** Given entries follows **

(* ===== verification/Log.v ===== *)
(** The logger: log.h and log.cpp.

    Levels are the values of an enumeration over [char] (the code also casts
    other numbers to it).  A pattern is parsed by index, as the code does;
    [strftime] of the local time is an argument.  Appenders are shared between
    the logger and its user, so they live in a heap keyed by their address. *)

From S2P Require Import Prelude Http.
From Stdlib Require Import Ascii.
From stdpp Require Import pretty.

#[local] Open Scope string_scope.
#[local] Open Scope list_scope.
#[local] Open Scope Z_scope.

(** * Levels *)

Definition UNKNOWN : Z := 0.
Definition DEBUG : Z := 1.
Definition INFO : Z := 2.
Definition WARN : Z := 3.
Definition ERROR : Z := 4.
Definition FATAL : Z := 5.

Definition level_names : list (Z * string) :=
  [(DEBUG, "DEBUG"); (INFO, "INFO"); (WARN, "WARN"); (ERROR, "ERROR"); (FATAL, "FATAL")].
Definition level_names_lower : list (Z * string) :=
  [(DEBUG, "debug"); (INFO, "info"); (WARN, "warn"); (ERROR, "error"); (FATAL, "fatal")].

(** [LogLevel::ToString]. *)
Definition level_ToString (level : Z) : text :=
  match list_find (λ e, fst e = level) level_names with
  | Some (_, e) => str (snd e)
  | None => str "UNKNOWN"
  end.

(** [LogLevel::FromString]. *)
Definition level_FromString (v : text) : Z :=
  match list_find (λ e, str (snd e) = v) (level_names_lower ++ level_names) with
  | Some (_, e) => fst e
  | None => UNKNOWN
  end.

(** * Patterns *)

Definition percent : ascii := ascii_of_N 37.
Definition lbrace : ascii := ascii_of_N 123.
Definition rbrace : ascii := ascii_of_N 125.

(** [std::isalpha] in the C locale. *)
Definition isalpha (c : ascii) : bool :=
  let n := N_of_ascii c in
  ((65 <=? n)%N && (n <=? 90)%N) || ((97 <=? n)%N && (n <=? 122)%N).

(** [s.substr(pos, len)], for [pos] at most the size. *)
Definition substr (s : text) (pos len : nat) : text := take len (drop pos s).

(** The inner loop: from index [n], with the state [fmt_status], [fmt_begin],
    [str_] and [fmt]; the result is [n], [fmt_status], [str_] and [fmt] after
    the loop. *)
Fixpoint scan (fuel : nat) (pat : text) (i n : nat) (fmt_status : Z) (fmt_begin : nat)
    (str_ fmt : text) : nat * Z * text * text :=
  match fuel with
  | O => (n, fmt_status, str_, fmt)
  | S fuel =>
      match pat !! n with
      | None => (n, fmt_status, str_, fmt)
      | Some c =>
          if (fmt_status =? 0) && negb (isalpha c) && negb (bool_decide (c = lbrace))
             && negb (bool_decide (c = rbrace))
          then (n, fmt_status, substr pat (i + 1) (n - i - 1), fmt)
          else if (fmt_status =? 0) && bool_decide (c = lbrace)
          then scan fuel pat i (n + 1) 1 n (substr pat (i + 1) (n - i - 1)) fmt
          else if (fmt_status =? 1) && bool_decide (c = rbrace)
          then ((n + 1)%nat, 2, str_, substr pat (fmt_begin + 1) (n - fmt_begin - 1))
          else scan fuel pat i (n + 1) fmt_status fmt_begin str_ fmt
      end
  end.

(** An entry of [vec]: string, format, type. *)
Record entry := mkEntry3 { e_str : text; e_fmt : text; e_type : Z }.

Definition flush (normal_str : text) (vec : list entry) : list entry :=
  match normal_str with [] => vec | _ => vec ++ [mkEntry3 normal_str [] 0] end.

(** The outer loop of [LogFormatter::init] from index [i]: [vec] and
    [m_error]; [None] when the fuel does not suffice. *)
Fixpoint parse_from (fuel : nat) (pat : text) (i : nat) (normal_str : text)
    (vec : list entry) (m_error : bool) : option (list entry * bool) :=
  match fuel with
  | O => None
  | S fuel =>
      match pat !! i with
      | None => Some (flush normal_str vec, m_error)
      | Some c =>
          if negb (bool_decide (c = percent))
          then parse_from fuel pat (i + 1) (normal_str ++ [c]) vec m_error
          else if bool_decide (pat !! (i + 1)%nat = Some percent)
          then parse_from fuel pat (i + 1) (normal_str ++ [percent]) vec m_error
          else
            let '(n, fmt_status, str_, fmt) :=
              scan (length pat) pat i (i + 1) 0 0 [] [] in
            if fmt_status =? 0 then
              let vec := flush normal_str vec in
              let str_ := substr pat (i + 1) (n - i - 1) in
              parse_from fuel pat n [] (vec ++ [mkEntry3 str_ fmt 1]) m_error
            else if fmt_status =? 1 then
              parse_from fuel pat (i + 1) normal_str
                (vec ++ [mkEntry3 (str "<<pattern_error>>") fmt 0]) true
            else
              parse_from fuel pat n [] (flush normal_str vec ++ [mkEntry3 str_ fmt 1]) m_error
      end
  end.

Definition parse (pat : text) : option (list entry * bool) :=
  parse_from (S (length pat)) pat 0 [] [] false.

(** ** Items *)

Inductive FormatItem :=
| MessageFormatItem
| LevelFormatItem
| ElapseFormatItem
| NameFormatItem
| ThreadIdFormatItem
| NewLineFormatItem
| DateTimeFormatItem (format : text)
| FilenameFormatItem
| LineFormatItem
| TabFormatItem
| FiberFormatItem
| ThreadNameFormatItem
| StringFormatItem (s : text).

(** [DateTimeFormatItem::DateTimeFormatItem]. *)
Definition DateTime_new (format : text) : FormatItem :=
  DateTimeFormatItem (match format with [] => str "%Y-%m-%d %H:%M:%S" | _ => format end).

(** [s_format_items]. *)
Definition s_format_items : list (string * (text → FormatItem)) :=
  [("m", λ _, MessageFormatItem); ("p", λ _, LevelFormatItem); ("r", λ _, ElapseFormatItem);
   ("c", λ _, NameFormatItem); ("t", λ _, ThreadIdFormatItem); ("n", λ _, NewLineFormatItem);
   ("d", DateTime_new); ("f", λ _, FilenameFormatItem); ("l", λ _, LineFormatItem);
   ("T", λ _, TabFormatItem); ("F", λ _, FiberFormatItem); ("N", λ _, ThreadNameFormatItem)].

Definition item_of (e : entry) : FormatItem * bool :=
  if e_type e =? 0 then (StringFormatItem (e_str e), false)
  else match list_find (λ x, str (fst x) = e_str e) s_format_items with
       | Some (_, x) => (snd x (e_fmt e), false)
       | None => (StringFormatItem (str "<<error_format %" ++ e_str e ++ str ">>"), true)
       end.

(** [LogFormatter]: its pattern, items and error flag. *)
Record LogFormatter := mkFormatter {
  lf_pattern : text;
  lf_items : list FormatItem;
  lf_error : bool;
}.

Definition LogFormatter_new (pattern : text) : option LogFormatter :=
  '(vec, err) ← parse pattern;
  Some (mkFormatter pattern (fst ∘ item_of <$> vec) (err || existsb (snd ∘ item_of) vec)).

Record LogEvent := mkEvent {
  ev_file : text;
  ev_line : Z;
  ev_elapse : Z;
  ev_threadId : Z;
  ev_fiberId : Z;
  ev_time : Z;
  ev_threadname : text;
  ev_content : text;
  ev_logger : text;
}.

(** [os << n] of a signed number. *)
Definition dec_signed (n : Z) : text := str (pretty n).

(** The items' [format]; [strftime fmt time] formats the local time, of which
    at most 63 characters fit the buffer. *)
Definition format_item (strftime : text → Z → text) (level : Z) (e : LogEvent)
    (it : FormatItem) : text :=
  match it with
  | MessageFormatItem => ev_content e
  | LevelFormatItem => level_ToString level
  | ElapseFormatItem => dec (ev_elapse e)
  | NameFormatItem => ev_logger e
  | ThreadIdFormatItem => dec (ev_threadId e)
  | NewLineFormatItem => [ascii_of_N 10]
  | DateTimeFormatItem f => strftime f (ev_time e)
  | FilenameFormatItem => ev_file e
  | LineFormatItem => dec_signed (ev_line e)
  | TabFormatItem => [ascii_of_N 9]
  | FiberFormatItem => dec (ev_fiberId e)
  | ThreadNameFormatItem => ev_threadname e
  | StringFormatItem s => s
  end.

(** [LogFormatter::format]. *)
Definition format (strftime : text → Z → text) (f : LogFormatter) (level : Z) (e : LogEvent)
    : text :=
  concat (format_item strftime level e <$> lf_items f).

(** * Appenders and loggers *)

(** [ap_sink] is where it writes: the console, or a file of that name. *)
Record LogAppender := mkAppender {
  ap_sink : option text;
  ap_level : Z;
  ap_formatter : option LogFormatter;
  ap_hasFormatter : bool;
}.

Definition appender_setFormatter (val : option LogFormatter) (a : LogAppender) : LogAppender :=
  mkAppender (ap_sink a) (ap_level a) val (bool_decide (is_Some val)).
Definition appender_inherit (val : option LogFormatter) (a : LogAppender) : LogAppender :=
  mkAppender (ap_sink a) (ap_level a) val (ap_hasFormatter a).
Definition appender_setLevel (level : Z) (a : LogAppender) : LogAppender :=
  mkAppender (ap_sink a) level (ap_formatter a) (ap_hasFormatter a).

Record Logger := mkLogger {
  lg_name : text;
  lg_level : Z;
  lg_appenders : list nat;
  lg_formatter : option LogFormatter;
  lg_root : bool;
}.

Definition default_pattern : text :=
  str "%d{%Y-%m-%d %H:%M:%S}%T%t%T%N%T%F%T[%p]%T[%c]%T%f:%l%T%m%n".

(** [Logger::Logger(name)]. *)
Definition Logger_new (name : text) : Logger :=
  mkLogger name DEBUG [] (LogFormatter_new default_pattern) false.

Definition with_appenders (l : list nat) (lg : Logger) : Logger :=
  mkLogger (lg_name lg) (lg_level lg) l (lg_formatter lg) (lg_root lg).
(* ===== verification/Http11Machine.v ===== *)
(** The state machine of the request parser: packages/http11/http11_parser.rl.cpp.

    One definition per label of the code: [st_case_n] is the code at the label
    of that name, which looks at the character [c] (a [char] is signed) and
    jumps, and [ctrn] is the block at [_ctrn], its actions in order and the
    state it enters.  A jump to [_stn] enters state [n] without an action, one
    to [_st0] is an error.  [relaxed] is [uri_relaxed]. *)

From S2P Require Import Prelude Ragel.

(** The actions of the grammar, in its order. *)
Inductive action :=
| mark
| start_field
| write_field
| start_value
| write_value
| request_method
| request_uri
| fragment
| start_query
| query_string
| http_version
| request_path
| done
| xml
| json.

(** A [goto]: the actions of a transition and the state it enters. *)
Abbreviation target := (list action * Z)%type.
Definition st (n : Z) : target := ([], n).

(** ** Transitions with actions *)

Definition ctr2 : target := ([mark], 2).
Definition ctr3 : target := ([mark], 194).
Definition ctr4 : target := ([mark], 198).
Definition ctr6 : target := ([request_method], 3).
Definition ctr9 : target := ([mark; request_path; request_uri], 4).
Definition ctr10 : target := ([mark], 19).
Definition ctr11 : target := ([mark; request_path; request_uri], 20).
Definition ctr12 : target := ([mark], 24).
Definition ctr13 : target := ([mark], 33).
Definition ctr14 : target := ([mark; request_path], 29).
Definition ctr15 : target := ([mark], 173).
Definition ctr16 : target := ([mark], 19).
Definition ctr19 : target := ([mark], 5).
Definition ctr28 : target := ([http_version], 13).
Definition ctr29 : target := ([http_version], 17).
Definition ctr31 : target := ([start_field], 14).
Definition ctr32 : target := ([start_field; done], 348).
Definition ctr33 : target := ([start_field], 18).
Definition ctr35 : target := ([write_field], 15).
Definition ctr37 : target := ([start_value], 16).
Definition ctr38 : target := ([start_value], 15).
Definition ctr39 : target := ([start_value; write_value], 13).
Definition ctr40 : target := ([start_value; write_value], 17).
Definition ctr42 : target := ([write_value], 13).
Definition ctr43 : target := ([write_value], 17).
Definition ctr46 : target := ([done], 348).
Definition ctr48 : target := ([request_path; request_uri], 4).
Definition ctr49 : target := ([request_path; request_uri], 20).
Definition ctr52 : target := ([request_path], 29).
Definition ctr55 : target := ([mark], 21).
Definition ctr56 : target := ([mark; fragment], 4).
Definition ctr57 : target := ([mark], 22).
Definition ctr58 : target := ([mark], 21).
Definition ctr60 : target := ([fragment], 4).
Definition ctr69 : target := ([start_query], 30).
Definition ctr70 : target := ([start_query; query_string; request_uri], 4).
Definition ctr71 : target := ([start_query; query_string; request_uri], 20).
Definition ctr72 : target := ([start_query], 31).
Definition ctr73 : target := ([start_query], 30).
Definition ctr75 : target := ([query_string; request_uri], 4).
Definition ctr76 : target := ([query_string; request_uri], 20).
Definition ctr226 : target := ([mark], 26).
Definition ctr227 : target := ([mark], 27).
Definition ctr228 : target := ([mark], 26).
Definition ctr249 : target := ([request_path], 196).
Definition ctr252 : target := ([xml; done], 349).
Definition ctr254 : target := ([request_path], 199).
Definition ctr260 : target := ([mark], 200).
Definition ctr263 : target := ([json; done], 349).
(* ===== verification/HttpClientMachine.v ===== *)
(** The state machine of the response parser:
    packages/http11/httpclient_parser.rl.cpp.

    As in Http11Machine, one definition per label of the code: [st_case_n] for
    the code that looks at the character [c] in state [n], [ctrn] for the block
    at [_ctrn]. *)

From S2P Require Import Prelude Ragel.

(** The actions of the grammar, in its order. *)
Inductive action :=
| mark
| start_field
| write_field
| start_value
| write_content_len
| write_connection_close
| write_value
| reason_phrase
| status_code
| http_version
| chunk_size
| trans_chunked
| done.

(** A [goto]: the actions of a transition and the state it enters. *)
Abbreviation target := (list action * Z)%type.
Definition st (n : Z) : target := ([], n).

(** ** Transitions with actions *)

Definition ctr2 : target := ([mark], 2).
Definition ctr3 : target := ([mark], 8).
Definition ctr5 : target := ([chunk_size; done], 120).
Definition ctr6 : target := ([chunk_size], 3).
Definition ctr7 : target := ([chunk_size], 4).
Definition ctr9 : target := ([done], 120).
Definition ctr11 : target := ([start_field], 5).
Definition ctr13 : target := ([write_field; start_value; write_value; done], 120).
Definition ctr14 : target := ([write_field; start_value; write_value], 3).
Definition ctr15 : target := ([write_field; start_value; write_value], 4).
Definition ctr16 : target := ([write_field; start_value], 6).
Definition ctr18 : target := ([start_value], 7).
Definition ctr20 : target := ([write_value; done], 120).
Definition ctr21 : target := ([write_value], 3).
Definition ctr22 : target := ([write_value], 4).
Definition ctr31 : target := ([http_version], 16).
Definition ctr33 : target := ([mark], 17).
Definition ctr35 : target := ([status_code], 18).
Definition ctr37 : target := ([mark], 19).
Definition ctr39 : target := ([reason_phrase], 20).
Definition ctr40 : target := ([reason_phrase], 24).
Definition ctr42 : target := ([start_field], 21).
Definition ctr43 : target := ([start_field], 25).
Definition ctr44 : target := ([start_field], 44).
Definition ctr46 : target := ([write_field], 22).
Definition ctr48 : target := ([start_value], 23).
Definition ctr49 : target := ([start_value], 22).
Definition ctr50 : target := ([start_value; write_value], 20).
Definition ctr51 : target := ([start_value; write_value], 24).
Definition ctr53 : target := ([write_value], 20).
Definition ctr54 : target := ([write_value], 24).
Definition ctr67 : target := ([write_field], 35).
Definition ctr69 : target := ([start_value], 35).
Definition ctr70 : target := ([start_value; write_value], 36).
Definition ctr71 : target := ([start_value; write_value], 95).
Definition ctr72 : target := ([start_value], 96).
Definition ctr75 : target := ([done], 122).
Definition ctr77 : target := ([start_field], 90).
Definition ctr85 : target := ([write_connection_close; done], 120).
Definition ctr86 : target := ([write_connection_close], 3).
Definition ctr87 : target := ([write_connection_close; start_field], 21).
Definition ctr88 : target := ([write_connection_close; start_field], 25).
Definition ctr89 : target := ([write_connection_close; start_field], 44).
Definition ctr107 : target := ([write_field], 61).
Definition ctr109 : target := ([start_value], 61).
Definition ctr110 : target := ([start_value; write_value], 62).
Definition ctr111 : target := ([start_value; write_value], 80).
Definition ctr112 : target := ([start_value], 81).
Definition ctr115 : target := ([done], 121).
Definition ctr117 : target := ([start_value; start_field], 73).
Definition ctr118 : target := ([start_value], 64).
Definition ctr126 : target := ([write_value; trans_chunked], 20).
Definition ctr127 : target := ([write_value], 71).
Definition ctr129 : target := ([trans_chunked], 20).
Definition ctr156 : target := ([write_value], 43).
Definition ctr157 : target := ([write_value], 88).
Definition ctr168 : target := ([write_field], 112).
Definition ctr170 : target := ([start_value], 112).
Definition ctr171 : target := ([start_value; write_value], 113).
Definition ctr172 : target := ([start_value; write_value], 118).
Definition ctr173 : target := ([start_value], 119).
Definition ctr176 : target := ([done], 123).
Definition ctr178 : target := ([start_value; start_field], 117).
Definition ctr179 : target := ([start_value], 115).
Definition ctr181 : target := ([write_content_len; write_value], 20).
Definition ctr182 : target := ([write_content_len; write_value], 24).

** End of Given entries **

What to produce:
Go back to the listing above. Copy word for word the lines from the one with "e) => fst e" through the one with "(** [s.substr(pos, len)], for", and nothing more.

Solved exercise:
  | Some (_, e) => fst e
  | None => UNKNOWN
  end.

(** * Patterns *)

Definition percent : ascii := ascii_of_N 37.
Definition lbrace : ascii := ascii_of_N 123.
Definition rbrace : ascii := ascii_of_N 125.

(** [std::isalpha] in the C locale. *)
Definition isalpha (c : ascii) : bool :=
  let n := N_of_ascii c in
  ((65 <=? n)%N && (n <=? 90)%N) || ((97 <=? n)%N && (n <=? 122)%N).

(** [s.substr(pos, len)], for [pos] at most the size. *)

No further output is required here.